Numéro de téléphone accessible 24 heures sur 24, application de géolocalisation, identification des auteurs d’agressions sexuelles sur les images de vidéosurveillance… Depuis cinq ans, quand des images d’attouchements généralisés pendant le lancement de la féria avaient causé un électrochoc dans l’opinion, la ville met les grands moyens pour éradiquer ce fléau.
En conséquence, dans 95 % des plaintes, l’auteur est identifié, relève une étude sur les violences sexuelles lors des fêtes dévoilée début juillet.
« Quand une femme porte plainte, il est extrêmement probable que l’on finisse par savoir qui est l’auteur des faits, et cela devrait encourager [les gens] à avoir une grande confiance dans les institutions», affirme à l’AFP TV Lohitzune Zuloaga, sociologue et co-auteure de l’étude.
« La Meute » dans toutes les têtes
Mais « la Meute », la bande de cinq Sévillans qui avaient agressé en groupe une jeune Madrilène lors de la San Fermin en 2016, est encore dans toutes les têtes.
Condamnés en avril pour « abus sexuel » et non « agression sexuelle », catégorie comprenant les viols en Espagne et plus lourdement sanctionnée, ils ont été libérés sous caution il y a deux semaines et peuvent en théorie participer aux fêtes.

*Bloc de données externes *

(** No call is left behind: from any state the threads can reach in which the client
    has closed (by [close()], [terminate()], a failing Worker or the timer), when the
    calls that still wait have resumed and the [close()] calls have run their [finally],
    every call made has settled, once. *)
Theorem closed_calls_end encode env ready l :
  let s := run_events encode env l (new_system ready) in
  c_closed (s_client s) = true →
  let s1 := run_events encode env ((λ k, EResume k true) <$> (c_waiting (s_client s)).*1) s in
  let s2 := run_events encode env (EFinally <$> (c_finally (s_client s1)).*1) s1 in
  (s_settled s2).*1 ≡ₚ zrange 0 (length (s_calls s)).
Proof.
  intros s HC s1 s2. pose proof (run_good encode env ready l _ (good_new encode env ready)) as H. fold s in H.
  destruct (g_closed _ _ _ _ _ H HC) as [_ HR]. destruct (parts_nodup _ _ _ _ _ H) as (HN & _ & _).
  destruct (resume_all encode env _ s HC HR eq_refl HN) as [HC1 HW1]. fold s1 in HC1, HW1.
  assert (H1 : good encode env ready [] s1) by (by apply run_good).
  destruct (g_closed _ _ _ _ _ H1 HC1) as [HP1 _]. destruct (parts_nodup _ _ _ _ _ H1) as (_ & HN1 & _).
  destruct (finally_all encode env _ s1 HC1 HP1 eq_refl HN1) as (HP2 & HF2 & HW2). fold s2 in HP2, HF2, HW2.
  assert (H2 : good encode env ready [] s2) by (by apply run_good).
  assert (HL : s_calls s2 = s_calls s).
  { unfold s2, s1. rewrite !run_calls; [done|..]; intros e (k & -> & _)%list_elem_of_fmap; done. }
  pose proof (g_account _ _ _ _ _ H2) as HA. cbn [app] in HA. unfold account in HA. rewrite HP2, HF2, HW2, HW1, HL in HA. cbn in HA.
  by rewrite app_nil_r in HA.
Qed.

(** ** At work *)
Module Toy.
Definition encode (s : string) : bytes := [Z.of_nat (String.length s)].
Definition env (past : list (call * bool)) (c : call) : result (answer c) :=
  match c as c return result (answer c) with
  | OpenUnit _ _ _ => throw_plain "Authentication failed"
  | DeriveIdentity _ _ _ _ | CreateDisk _ _ | OpenDisk _ _ _ | Close _ | Free _ => Ok tt
  | Verify _ _ _ => Ok true
  | ObjectHash _ => Ok "00"%string
  | Sign _ b | SealMetadata _ b | OpenMetadata _ b => Ok b
  | SealUnit _ u b => Ok (u ++ b)
  | DiskId _ | SealDescriptor _ _ | PublicKey _ | RelayPublicKey _ | SignRelayChallenge _ _ _ _ _ => Ok [1]
  end.
(** Calls made before the Worker is ready wait; a bad unit is refused at once; calls 3
    and 4 are answered; [close()] is call 6, and a late call finds the client closed. *)
Definition events : list event :=
  [ECall (deriveIdentity (Some "me"%string) (Some "secret"%string) (Some "pc"%string)); EStart; EDeliver; EResume 0 true; EWorker; EDeliver;
   ECall (createDisk_ 1); EResume 1 true; EWorker; EDeliver;
   ECall (sealUnit 2 (Some (-1)) (Some [7])); ECall (sealUnit 2 (Some 258) (Some [7])); ECall (openUnit 2 (Some 0) (Some [8]));
   EResume 3 true; EResume 4 true; EWorker; EWorker; EDeliver; EDeliver;
   ECall (hash (Some [5])); EResume 5 false; EClose; EResume 6 true; EWorker; EDeliver; EFinally 6; ECall (sign 1 (Some [9]))].

Example settled : s_settled (run_events encode env events (new_system true)) =
  [(0, Ok (Identity 1 [1])); (1, Ok (Disk 2 [1] [1] "00")); (2, throw_plain "Unit ID must be an unsigned 96-bit BigInt");
   (3, Ok (Encrypted [2; 1; 0; 0; 0; 0; 0; 0; 0; 0; 0; 0; 7] "00")); (4, throw_plain "Authentication failed");
   (5, throw_plain "Failed to execute postMessage"); (6, Ok Null)].
Proof. by vm_compute. Qed.
End Toy.

Lemma closed_calls_end_witness :
  let s := run_events Toy.encode Toy.env Toy.events (new_system true) in
  let s1 := run_events Toy.encode Toy.env ((λ k, EResume k true) <$> (c_waiting (s_client s)).*1) s in
  let s2 := run_events Toy.encode Toy.env (EFinally <$> (c_finally (s_client s1)).*1) s1 in
  c_closed (s_client s) = true ∧ (c_waiting (s_client s)).*1 = [7] ∧ length (s_calls s) = 8%nat ∧
  (s_settled s2).*1 ≡ₚ zrange 0 (length (s_calls s)).
Proof.
  intros s s1 s2. assert (HC : c_closed (s_client s) = true) by (by vm_compute).
  split_and!; [exact HC|by vm_compute|by vm_compute|]. exact (closed_calls_end Toy.encode Toy.env true Toy.events HC).
Defined.
Lemma progress_frame value r :
  job_frame (with_network (r_network (progress value r)) r) (progress value r).
Proof.
  unfold progress. set (r1 := match get value "infoHash" with JStr _ => _ | _ => _ end).
  assert (E1 : r1 = with_network (r_network r1) r).
  { subst r1. destruct r. cbn. destruct (get value "infoHash"); try done. by destruct (String.eqb s ""). }
  assert (HF : job_frame r1 (match jb_current (r_jobs r1) with Some id => job_step id (EProgress value) r1 | None => r1 end)).
  { destruct (jb_current _); [apply job_step_frame|reflexivity]. }
  rewrite (jf_network _ _ HF), <- E1. exact HF.
Qed.

(** ** Everything kept is of its kind *)
Section typed.
Context (sha1 : bytes → bytes) (parse_json : bytes → option jsval).
Context (env : list call → ∀ c : call, result (answer c) * list happening).
Context (pub : publication) (size : Z).

Definition verified (hash : string) (m : metadata) : Prop :=
  ∃ input kind, verifyMetadata sha1 input hash (Some kind) = Ok m.
Definition published (units : Z) (l : list jsval) : Prop := ∃ value, check_published pub value units = Ok l.

Definition call_ok (c : call) : Prop :=
  match c with
  | CachePut hash md | IoOpen hash _ md _ => ∃ m, verified hash m ∧ m_metadata m = md
  | IoPrefetch hash ranges => hash = pub_disk pub ∧ ∃ units l p, published units l ∧ p ∈ l ∧
      ranges = file_range size <$> profile_ranges p
  | _ => True
  end.

Record typed (r : remote) : Prop := {
  ty_pub : r_pub r = pub;
  ty_size : r_size r = size;
  ty_metadata : ∀ hash m, r_metadata r !! hash = Some m → verified hash m;
  ty_profiles : ∀ units l, r_profileCache r = Some (units, l) → published units l;
  ty_trace : (length (r_trace r) ≤ 2048)%nat;
  ty_jobs : jobs_ok (r_jobs r);
  ty_scope : pl_scope (r_plan r) ∈ SCOPES;
  ty_log : Forall call_ok (r_log r)
}.

Lemma typed_frame r r' : typed r → job_frame r r' → typed r'.
Proof using Type.
  intros [] []. split; try congruence; auto; intros.
  - apply ty_metadata0. congruence.
  - apply ty_profiles0. congruence.
Qed.

Lemma typed_metadata hash m r : typed r → verified hash m → typed (with_metadata (<[hash := m]> (r_metadata r)) r).
Proof using Type.
  intros [] H. split; cbn; try done. intros h m' [[-> ->]|[_ ?]]%lookup_insert_Some; eauto.
Qed.
Lemma typed_network n r : typed r → typed (with_network n r).
Proof using Type. intros []. by split. Qed.
Lemma typed_opened o r : typed r → typed (with_opened o r).
Proof using Type. intros []. by split. Qed.
Lemma typed_closed b e r : typed r → typed (with_closed b e r).
Proof using Type. intros []. by split. Qed.
Lemma typed_cache units l r : typed r → published units l → typed (with_cache (Some (units, l)) r).
Proof using Type. intros [] H. split; cbn; try done. by intros u l' [= <- <-]. Qed.
Lemma typed_progress value r : typed r → typed (progress value r).
Proof using Type.
  intros H. exact (typed_frame _ _ (typed_network _ _ H) (progress_frame value r)).
Qed.

Lemma typed_happen r h : typed r → typed (happen sha1 r h).
Proof using Type.
  intros H. destruct h; cbn [happen].
  - by apply typed_progress.
  - exact (typed_frame _ _ H (job_step_frame _ _ _)).
  - destruct (verifyMetadata sha1 document hash (Some kind)) eqn:E; [|done].
    apply typed_metadata; [done|]. by exists document, kind.
  - by apply typed_opened.
  - by apply typed_opened.
  - destruct (check_published (r_pub r) value units) eqn:E; [|done]. apply typed_cache; [done|].
    rewrite (ty_pub _ H) in E. by exists value.
  - destruct (r_closed r); [done|]. by apply typed_closed.
  - exact (typed_frame _ _ (typed_closed _ _ _ H) (cancel_jobs_frame _)).
Qed.

(** ** Rules for the monad *)
#[local] Existing Instance M_ret.
#[local] Existing Instance M_bind.

Definition keeps {A} (m : M A) (Q : A → Prop) : Prop :=
  ∀ r, typed r → typed (m r).1 ∧ ∀ a, (m r).2 = Ok a → Q a.

Lemma keeps_mono {A} (m : M A) (Q Q' : A → Prop) : keeps m Q → (∀ a, Q a → Q' a) → keeps m Q'.
Proof using Type. intros H HQ r Hr. destruct (H r Hr). split; auto. Qed.
Lemma keeps_ret {A} (a : A) (Q : A → Prop) : Q a → keeps (mret a) Q.
Proof using Type. intros H r Hr. split; [done|]. by intros ? [= <-]. Qed.
Lemma keeps_lift {A} (x : result A) (Q : A → Prop) : (∀ a, x = Ok a → Q a) → keeps (lift x) Q.
Proof using Type. intros H r Hr. split; [done|]. apply H. Qed.
Lemma keeps_fail {A} c msg (Q : A → Prop) : keeps (fail c msg) Q.
Proof using Type. by apply keeps_lift. Qed.
Lemma keeps_bind {A B} (m : M A) (f : A → M B) (P : A → Prop) (Q : B → Prop) :
  keeps m P → (∀ a, P a → keeps (f a) Q) → keeps (m ≫= f) Q.
Proof using Type.
  intros Hm Hf r Hr. unfold mbind, M_bind. destruct (Hm r Hr) as [Hr' HP]. destruct (m r) as [r' [a|e]]; cbn in *.
  - by apply Hf; [apply HP|].
  - split; [done|]. by intros a.
Qed.
Lemma keeps_getr (Q : remote → Prop) : (∀ r, typed r → Q r) → keeps getr Q.
Proof using Type. intros H r Hr. split; [done|]. intros a [= <-]. auto. Qed.
Lemma keeps_modify f (Q : unit → Prop) : (∀ r, typed r → typed (f r)) → Q tt → keeps (modify f) Q.
Proof using Type. intros H HQ r Hr. split; [by apply H|]. by intros [] _. Qed.
Lemma keeps_catch {A} (m : M A) h (Q : A → Prop) : keeps m Q → (∀ e, keeps (h e) Q) → keeps (catch m h) Q.
Proof using Type.
  intros Hm Hh r Hr. unfold catch. destruct (Hm r Hr) as [Hr' HP]. destruct (m r) as [r' [a|e]]; cbn in *.
  - split; [done|]. intros a' [= <-]. by apply HP.
  - by apply Hh.
Qed.

Lemma typed_log c r : typed r → call_ok c → typed (with_log (r_log r ++ [c]) r).
Proof using Type. intros [] H. split; cbn; try done. apply Forall_app. by split; [|constructor]. Qed.
Lemma typed_happens hs r : typed r → typed (foldl (happen sha1) r hs).
Proof using Type. revert r. induction hs as [|h hs IH]; intros r Hr; [done|]. cbn. by apply IH, typed_happen. Qed.

Lemma keeps_invoke c (Q : answer c → Prop) : call_ok c → (∀ a, Q a) → keeps (invoke sha1 env c) Q.
Proof using Type.
  intros Hc HQ r Hr. unfold invoke. destruct (env (r_log r) c) as [x hs]. cbn. split; [|auto].
  by apply typed_happens, typed_log.
Qed.

Lemma keeps_notify c : call_ok c → keeps (notify c) (λ _, True).
Proof using Type. intros Hc. apply keeps_modify; [|done]. intros r Hr. by apply typed_log. Qed.

(** ** The methods *)
Ltac keep :=
  repeat match goal with
  | |- keeps (mret _) _ => apply keeps_ret; try done
  | |- keeps (fail _ _) _ => apply keeps_fail
  | |- keeps (mbind _ getr) _ => apply keeps_bind with (P := typed); [by apply keeps_getr|intros ? ?]
  | |- keeps (if ?b then _ else _) _ => destruct b
  end.

Lemma keeps_metadataFor hash kind startup :
  keeps (metadataFor sha1 env hash kind startup) (verified hash).
Proof using Type.
  unfold metadataFor. keep. destruct (r_metadata a !! hash) as [m|] eqn:E.
  { apply keeps_ret. eapply ty_metadata; eauto. }
  apply keeps_bind with (P := λ _, True); [by apply (keeps_invoke (CacheGet hash))|]. intros cached _.
  destruct (cached ≫= _) as [m|] eqn:EC.
  - destruct cached as [c|]; [|done]. cbn in EC.
    destruct (verifyMetadata sha1 (Some c) hash (Some kind)) eqn:EV; [|done]. injection EC as ->.
    assert (HV : verified hash m) by (by exists (Some c), kind).
    apply keeps_bind with (P := λ _, True); [|intros _ _; by apply keeps_ret].
    apply keeps_modify; [|done]. intros r Hr. by apply typed_metadata.
  - apply keeps_bind with (P := λ _, True); [by apply (keeps_invoke (IoMetadata hash kind startup))|]. intros data _.
    apply keeps_bind with (P := verified hash); [apply keeps_lift; intros m Hm; by exists data, kind|]. intros m HV.
    apply keeps_bind with (P := λ _, True); [apply (keeps_invoke (CachePut hash (m_metadata m))); [by exists m|done]|].
    intros _ _. apply keeps_bind with (P := λ _, True); [|intros _ _; by apply keeps_ret].
    apply keeps_modify; [|done]. intros r Hr. by apply typed_metadata.
Qed.

Lemma keeps_torrent hash kind startup : keeps (torrent sha1 env hash kind startup) (verified hash).
Proof using Type.
  unfold torrent. apply keeps_bind with (P := verified hash); [apply keeps_metadataFor|]. intros m HV. keep.
  apply keeps_bind with (P := λ _, True); [|intros _ _; by apply keeps_ret].
  destruct (decide _); [by apply keeps_ret|].
  apply keeps_bind with (P := λ _, True);
    [apply (keeps_invoke (IoOpen hash kind (m_metadata m) startup)); [by exists m|done]|intros _ _].
  apply keeps_modify; [|done]. intros r Hr. by apply typed_opened.
Qed.

Lemma keeps_read_bytes hash offset len : keeps (read_bytes sha1 env hash offset len) (λ _, True).
Proof using Type.
  unfold read_bytes. keep. destruct (r_discoveryError a); [by apply keeps_lift|]. destruct (r_closed a); [apply keeps_fail|].
  apply keeps_bind with (P := λ _, True); [|intros _ _; by apply (keeps_invoke (IoRead _ _ _ _))].
  apply keeps_modify; [|done]. intros r []. split; cbn; try done. by apply (ty_trace a).
Qed.

Lemma keeps_profiles units startup :
  keeps (profiles sha1 parse_json env units startup) (λ l, l = [] ∨ published units l).
Proof using Type.
  unfold profiles. keep. destruct (pub_profile (r_pub a)) as [hash|]; [|apply keeps_ret; by left].
  unfold cached_profiles. destruct (match r_profileCache a with Some _ => _ | None => _ end) as [l|] eqn:E.
  { apply keeps_ret. right. destruct (r_profileCache a) as [[u l']|] eqn:EC; [|done].
    destruct (u =? units) eqn:EU; [|done]. injection E as ->. apply Z.eqb_eq in EU as ->. eapply ty_profiles; eauto. }
  apply keeps_bind with (P := verified hash); [apply keeps_torrent|]. intros m _.
  apply keeps_bind with (P := λ _, True); [apply keeps_read_bytes|]. intros data _.
  destruct (parse_json data) as [value|]; [|apply keeps_fail].
  apply keeps_bind with (P := published units).
  { apply keeps_lift. intros l Hl. rewrite (ty_pub _ H) in Hl. by exists value. }
  intros l Hl. apply keeps_bind with (P := λ _, True); [|intros _ _; apply keeps_ret; by right].
  apply keeps_modify; [|done]. intros r Hr. by apply typed_cache.
Qed.

Lemma keeps_plan p : pl_scope p ∈ SCOPES → keeps (modify (with_plan p)) (λ _, True).
Proof using Type. intros Hp. apply keeps_modify; [|done]. intros r []. by split. Qed.
Lemma keeps_scope s : s ∈ SCOPES → keeps (modify (with_scope s)) (λ _, True).
Proof using Type. intros Hp. apply keeps_modify; [|done]. intros r []. by split. Qed.
Lemma keeps_frame f : (∀ r, job_frame r (f r)) → keeps (modify f) (λ _, True).
Proof using Type. intros Hf. apply keeps_modify; [|done]. intros r Hr. by eapply typed_frame. Qed.

Lemma keeps_choose origin units : keeps (choose sha1 parse_json env origin units) (λ s, s ∈ ["profile"; "disk"]%string).
Proof using Type.
  unfold choose. apply keeps_bind with (P := λ s, s ∈ ["profile"; "disk"]%string).
  - apply keeps_catch.
    + apply keeps_bind with (P := λ _, True); [eapply keeps_mono; [apply keeps_profiles|done]|].
      intros l _. apply keeps_ret. destruct (existsb _ l); set_solver.
    + intros e. destruct (optional_hint e); [apply keeps_ret; set_solver|by apply keeps_lift].
  - intros s Hs. apply keeps_bind with (P := λ _, True); [|intros _ _; by apply keeps_ret].
    apply keeps_scope. unfold SCOPES. set_solver.
Qed.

« Il n’y a pas de justice dans ce pays ! » fulmine Leire Delgado, 31 ans, une bière à la main.
« Si tu te laisses faire, ce n’est pas un viol, et si tu ne te laisses pas faire, on te tue. Alors qu’est-ce qu’il faut faire ? Ne plus sortir ? » dit-elle, en référence à Nagore Laffage, infirmière tuée il y a dix ans lors de la San Fermin par un homme dont elle refusait les avances sexuelles.
Grande vague féministe
Dans toute l’Espagne, l’affaire de «la Meute » a déclenché une puissante vague de manifestations féministes contre la « justice patriarcale ».
À Pampelune, son écho fait cependant grincer des dents.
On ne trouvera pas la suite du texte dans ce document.